▶ [EXERCISE INSTRUCTIONS]: Stop after the line that contains "(** A dict that"; until then, restate each line of the entries word for word from the very first.
---
(* ===== verification/CanonicalLaws.v ===== *)
(** * What [canonical.py] guarantees

    Termination on every object graph, exactness against the tree encoder,
    independence of dict order, the round trip through [json.loads], and the
    fate of truncated text. *)

From S2P Require Import Prelude Canonical CanonicalRead CanonicalScan CanonicalPrefix.

Section laws.
Context {R : Runtime}.

Lemma encode_seq_Ok {A} (w : A → result jcs_error string) items s :
  _encode_seq w items = Ok s ↔
  ∃ ms, Forall2 (λ x m, w x = Ok m) items ms ∧ s = "[" +:+ str_join "," ms +:+ "]".
Proof.
  unfold _encode_seq. rewrite result_bind_ok. setoid_rewrite mapM_Ok. naive_solver.
Qed.

(** A dict that encodes has string keys only. *)
Lemma normalise_keys_str {A} seen (items : list (pykey * A)) l :
  normalise_keys seen items = Ok l → ∃ kvs, items = str_items kvs.
Proof.
  revert seen l. induction items as [|[[k|t] x] items IH]; intros seen l; [|..|done].
  - intros _. by exists [].
  - simpl. case_bool_decide; [done|].
    destruct (normalise_keys _ items) as [l'|] eqn:E; [|done]. intros _.
    destruct (IH _ _ E) as [kvs ->]. by exists ((k, x) :: kvs).
Qed.

Lemma encode_dict_str {A} (w : A → result jcs_error string) items s :
  _encode_dict w items = Ok s → ∃ kvs, items = str_items kvs.
Proof.
  unfold _encode_dict. intros (l & Hl & _)%result_bind_ok. by eapply normalise_keys_str.
Qed.

(** Every value of a dict that encodes was encoded. *)
Lemma encode_dict_values {A} (w : A → result jcs_error string) kvs s :
  _encode_dict w (str_items kvs) = Ok s → Forall (λ kx, is_Some (match w kx.2 with Ok t => Some t | Err _ => None end)) kvs.
Proof.
  rewrite encode_dict_Ok. intros (_ & _ & ms & Hms & _).
  apply Forall_forall. intros [k x] Hin.
  assert ((nfc k, x) ∈ py_sorted key_le (nfc_items kvs)) as Hs.
  { apply elem_of_py_sorted, list_elem_of_fmap. by exists (k, x). }
  apply list_elem_of_lookup in Hs as [i Hi].
  destruct (Forall2_lookup_l _ _ _ _ _ Hms Hi) as (m & _ & t & Ht & _).
  simpl in *. by rewrite Ht.
Qed.

(** A walk that returns has unfolded the value to a tree. *)
Lemma walk_reify fuel h v seen s :
  _walk fuel h v seen = Ok s → ∃ j, reify fuel h v = Some j ∧ encode j = Ok s.
Proof.
  revert v seen s. induction fuel as [|fuel IH]; intros v seen s;
    (destruct v as [|b|n|f|t|vid]; cbn [_walk reify]; [by eauto..|]);
    destruct (h !! vid) as [[v|items|items|t]|] eqn:Ho; try done;
    (destruct (decide (vid ∈ seen)); [done|]); try done.
  - apply IH.
  - intros (ms & Hms & ->)%encode_seq_Ok.
    assert (∃ js, mapM (reify fuel h) items = Some js ∧ Forall2 (λ j m, encode j = Ok m) js ms)
      as (js & -> & Hjs).
    { clear Ho. induction Hms as [|x m items ms Hx _ IHms]; [by exists []|].
      destruct IHms as (js & Hjs & ?). destruct (IH _ _ _ Hx) as (j & Hj & ?).
      exists (j :: js). simpl. rewrite Hj, Hjs. by repeat constructor. }
    eexists. split; [done|]. cbn [encode]. apply encode_seq_Ok. eauto.
  - intros H. destruct (encode_dict_str _ _ _ H) as [kvs ->].
    pose proof (encode_dict_values _ _ _ H) as Hv.
    assert (∃ js, mapM (λ kx : pykey * pyvalue, match kx.1 with
               | KStr s => (s,.) <$> reify fuel h kx.2 | KOther _ => None end) (str_items kvs)
               = Some js ∧
             Forall2 (λ kx kj, kx.1 = kj.1 ∧
                _walk fuel h kx.2 ({[vid]} ∪ seen) = encode kj.2) kvs js) as (js & -> & Hjs).
    { clear Ho H. induction kvs as [|[k x] kvs IHkvs]; [by exists []|].
      apply Forall_cons in Hv as [Hx Hv]. destruct (IHkvs Hv) as (js & Hjs & ?).
      simpl in Hx. destruct (_walk fuel h x _) as [t|] eqn:Et; [|by destruct Hx].
      destruct (IH _ _ _ Et) as (j & Hj & ?). exists ((k, j) :: js).
      rewrite str_items_cons. simpl. rewrite Hj, Hjs. split; [done|].
      constructor; [simpl; split; congruence|done]. }
    eexists. split; [done|]. rewrite <-H, encode_obj. symmetry. apply encode_dict_rel.
    unfold str_items. rewrite <-list_fmap_compose. apply Forall2_fmap.
    eapply Forall2_impl; [exact Hjs|]. intros [k x] [k' j] [? ?]. by simplify_eq/=.
Qed.

Lemma encode_seq_mono {A} (w w' : A → result jcs_error string) items s :
  (∀ x t, w x = Ok t → w' x = Ok t) →
  _encode_seq w items = Ok s → _encode_seq w' items = Ok s.
Proof.
  intros Hw. rewrite !encode_seq_Ok. intros (ms & Hms & ->). exists ms. split; [|done].
  eapply Forall2_impl; eauto.
Qed.
Lemma encode_dict_mono {A} (w w' : A → result jcs_error string) items s :
  (∀ x t, w x = Ok t → w' x = Ok t) →
  _encode_dict w items = Ok s → _encode_dict w' items = Ok s.
Proof.
  intros Hw H. destruct (encode_dict_str _ _ _ H) as [kvs ->]. revert H.
  rewrite !encode_dict_Ok. intros (? & ? & ms & Hms & ->). split_and!; [done..|].
  exists ms. split; [|done]. eapply Forall2_impl; [exact Hms|]. naive_solver.
Qed.

(** Reordering one dict object of the heap changes no encoding. *)
Lemma walk_reorder fuel h id items items' v seen s :
  h !! id = Some (ODict items) → items ≡ₚ items' →
  _walk fuel h v seen = Ok s → _walk fuel (<[id := ODict items']> h) v seen = Ok s.
Proof.
  intros Hid Hp. revert v seen s. induction fuel as [|fuel IH]; intros v seen s;
    (destruct v as [|b|n|f|t|vid]; [done..|]); cbn [_walk].
  { destruct (h !! vid) as [[]|]; try done; by destruct (decide (vid ∈ seen)). }
  destruct (decide (vid = id)) as [->|Hne];
    [rewrite lookup_insert_eq, Hid|rewrite lookup_insert_ne by done].
  - destruct (decide (id ∈ seen)); [done|]. intros H.
    destruct (encode_dict_str _ _ _ H) as [kvs ->].
    destruct (Permutation_map_inv _ _ (symmetry Hp)) as (kvs' & -> & Hk).
    apply (encode_dict_mono (λ v, _walk fuel h v ({[id]} ∪ seen))).
    { intros x t. apply IH. }
    by apply (encode_dict_perm _ kvs kvs').
  - destruct (h !! vid) as [[v|l|l|t]|]; [..|done|done];
      (destruct (decide (vid ∈ seen)); [done|]).
    + apply IH.
    + apply encode_seq_mono. intros x t. apply IH.
    + apply encode_dict_mono. intros x t. apply IH.
Qed.
End laws.

(** ** The guarantees *)

(** C38: [dumps_jcs] returns on every object graph, cyclic ones included: the
    set of visited ids bounds the recursion by the number of objects, so the
    walk never runs out of depth. *)
Theorem dumps_jcs_terminates {R : Runtime} h v : dumps_jcs h v ≠ Err OutOfFuel.
Proof.
  apply walk_fuel; [set_solver|]. rewrite size_empty. lia.
Qed.

Lemma dumps_jcs_encodes {R : Runtime} h v s :
  dumps_jcs h v = Ok s ↔ ∃ n j, reify n h v = Some j ∧ encode j = Ok s.
Proof.
  split.
  - intros (j & ? & ?)%walk_reify. eauto.
  - intros (n & j & Hj & <-). eapply walk_encode; [done|set_solver| |set_solver].
    rewrite size_empty. lia.
Qed.


(** An integer is encoded exactly below [10 ^ 4300]: past that [str] raises,
    though the docstring promises the digits of any magnitude. *)
Theorem int_encodes_iff n :
  (∃ s, _encode_int n = Ok s) ↔ (Z.abs n < 10 ^ default_max_str_digits)%Z.
Proof.
  setoid_rewrite encode_int_Ok. pose proof (int_digits_le (Z.to_nat default_max_str_digits) n) as H.
  rewrite Z2Nat.id in H by done. rewrite <-H by (apply Nat.leb_le; vm_compute; done). naive_solver.
Qed.

(** The encoding of a value does not depend on the insertion order of any
    dict in its graph: reordering the items of a dict object in the heap leaves
    the canonical bytes as they are. *)
Theorem dumps_jcs_order_independent {R : Runtime} h id items items' v s :
  h !! id = Some (ODict items) → items ≡ₚ items' → dumps_jcs h v = Ok s →
  dumps_jcs (<[id := ODict items']> h) v = Ok s.
Proof.
  intros Hid Hp Hs. unfold dumps_jcs. rewrite dom_insert_lookup_L by (by eexists).
  by eapply walk_reorder.
Qed.

(** C10: for a value without floats, reading back canonical bytes gives the value
    in canonical form: [json.loads(dumps_jcs(v))] is its tree with the
    members in key order and the text normalised, and encoding that again gives
    the same bytes. *)
Theorem loads_dumps_roundtrip {R : Runtime} {RL : RuntimeLaws R} h v n j s :
  reify n h v = Some j → no_float j = true → dumps_jcs h v = Ok s →
  json_loads s = Some (canon j) ∧ encode (canon j) = Ok s.
Proof.
  intros Hj Hf Hs. apply dumps_jcs_encodes in Hs as (m & j' & Hj' & Hs).
  assert (j' = j) as ->.
  { apply (reify_le _ (n `max` m)) in Hj, Hj'; [congruence|lia..]. }
  split; [by apply loads_encode|by apply encode_canon].
Qed.

(** A text cut short never parses: no proper prefix of the canonical bytes
    of a dict is a JSON text, so a torn line is told from a whole one. *)
Theorem truncated_dict_unreadable {R : Runtime} {RL : RuntimeLaws R} kvs p x :
  encode (JObj kvs) = Ok (p +:+ x) → no_float (JObj kvs) = true → x ≠ "" →
  json_loads p = None.
Proof. apply loads_prefix_None. Qed.

(** ** The guarantees at work *)
Definition sample_heap : heap :=
  {[ 1%N := ODict [(KStr "b", VRef 2); (KStr "a", VInt (-7))];
     2%N := OSeq [VStr "x"; VNone; VBool true] ]}.
Definition sample_text : string :=
  String "{" (_encode_string (R := plain_runtime) "a") +:+ ":-7," +:+
  _encode_string (R := plain_runtime) "b" +:+ ":[" +:+
  _encode_string (R := plain_runtime) "x" +:+ ",null,true]}".

Lemma dumps_jcs_order_independent_witness :
  dumps_jcs (R := plain_runtime) sample_heap (VRef 1) = Ok sample_text ∧
  dumps_jcs (R := plain_runtime)
    (<[1%N := ODict [(KStr "a", VInt (-7)); (KStr "b", VRef 2)]]> sample_heap) (VRef 1)
    = Ok sample_text.
Proof.
  split; [vm_compute; reflexivity|].
  apply (dumps_jcs_order_independent sample_heap 1
    [(KStr "b", VRef 2); (KStr "a", VInt (-7))]); [reflexivity|apply perm_swap|].
  vm_compute. reflexivity.
Defined.

Lemma loads_dumps_roundtrip_witness :
  json_loads (R := plain_runtime) sample_text =
    Some (JObj [("a", JInt (-7)); ("b", JArr [JStr "x"; JNull; JBool true])]).
Proof.
  apply (loads_dumps_roundtrip (R := plain_runtime) sample_heap (VRef 1) 2
    (JObj [("b", JArr [JStr "x"; JNull; JBool true]); ("a", JInt (-7))]));
    vm_compute; reflexivity.
Defined.

Lemma truncated_dict_unreadable_witness :
  json_loads (R := plain_runtime) (String "{" (_encode_string (R := plain_runtime) "a" +:+ ":-7")) = None.
Proof.
  apply (truncated_dict_unreadable (R := plain_runtime) [("a", JInt (-7))] _ "}");
    [vm_compute; reflexivity|reflexivity|discriminate].
Defined.

(** A list that holds itself is refused, not walked forever. *)
Example cyclic_list_refused :
  dumps_jcs (R := plain_runtime) {[ 1%N := OSeq [VInt 0; VRef 1] ]} (VRef 1) = Err (Cycle 1).
Proof. vm_compute. reflexivity. Qed.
---
▶ [RESPONSE AREA]:
(* ===== verification/CanonicalLaws.v ===== *)
(** * What [canonical.py] guarantees

    Termination on every object graph, exactness against the tree encoder,
    independence of dict order, the round trip through [json.loads], and the
    fate of truncated text. *)

From S2P Require Import Prelude Canonical CanonicalRead CanonicalScan CanonicalPrefix.

Section laws.
Context {R : Runtime}.

Lemma encode_seq_Ok {A} (w : A → result jcs_error string) items s :
  _encode_seq w items = Ok s ↔
  ∃ ms, Forall2 (λ x m, w x = Ok m) items ms ∧ s = "[" +:+ str_join "," ms +:+ "]".
Proof.
  unfold _encode_seq. rewrite result_bind_ok. setoid_rewrite mapM_Ok. naive_solver.
Qed.

(** A dict that encodes has string keys only. *)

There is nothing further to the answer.